== MATERIAL FOR THIS EXERCISE
(* ------------------------------------------------------------------ *)
(** ** IX. Module 6: recursive self-examiner                            *)
(* ------------------------------------------------------------------ *)

Definition _OWN_ASSUMPTIONS : list string :=
  [ "That language reveals structure (but structures also hide in silence).";
    "That keyword-matching approximates meaning (but meaning exceeds any word list).";
    "That power operates through narrative (but also through raw force, which narratives may obscure).";
    "That seeing is liberating (but seeing without action may deepen despair).";
    "That individual awakening matters (but systems change through collective, not just individual, action).";
    "That this framework is different from what it critiques (but every lens is also a frame).";
    "That the categories (frames, masks, spells, prisons) are sufficient (but reality exceeds any taxonomy).";
    "That the observer can be separate from the observed (but the act of seeing changes both)." ].

Definition _OWN_BLIND_SPOTS : list string :=
  [ "Non-linguistic power structures (violence, geography, biology).";
    "The positive functions of some 'frames' (shared meaning, coordination, belonging).";
    "Cultural contexts where these categories don't map cleanly.";
    "The danger of seeing everything as a conspiracy (pattern over-matching).";
    "The privilege embedded in having time and capacity to 'see' at all.";
    "Power dynamics within communities of 'the waking' themselves.";
    "The ways this tool could become its own kind of frame." ].

Definition _MISUSE_VECTORS : list string :=
  [ "Weaponizing analysis to manipulate rather than liberate.";
    "Using frame-detection to build more sophisticated frames.";
    "Creating an in-group of 'those who see' that becomes its own prison.";
    "Paralysis through analysis — seeing so much that action becomes impossible.";
    "Intellectual superiority — mistaking the map for the territory.";
    "Surveillance — using the tool to profile and control rather than to free.";
    "Nihilism — concluding that because all frames are constructed, nothing is real." ].

Definition _CREATOR_BIASES : list string :=
  [ "Western philosophical tradition (individualism, rationalism, logocentrism).";
    "English-language centrism in signal detection.";
    "Implicit assumption that 'seeing' is good and 'not seeing' is bad.";
    "Technology-positive bias (building tools as the response to structural problems).";
    "Narrative bias — tendency to see stories everywhere, including where there may be none.";
    "Liberation theology undertones — assumption that freedom is the highest value." ].

Definition _EVOLUTION_NEEDS : list string :=
  [ "Multi-language signal detection (frames operate in every language).";
    "Integration with actual social network analysis (not just text).";
    "Feedback loops from users about what's missing.";
    "Cultural adaptation (different societies, different frames).";
    "Historical depth (frames change over time; static analysis misses drift).";
    "Embodied knowing (the body detects frames before the mind does).";
    "Connection to action (seeing alone is not enough).";
    "Protection mechanisms (for those who see and are in danger for it)." ].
====
Pick out every line of the listing containing the word "what", and show those lines.

    "That this framework is different from what it critiques (but every lens is also a frame).";
    "Feedback loops from users about what's missing.";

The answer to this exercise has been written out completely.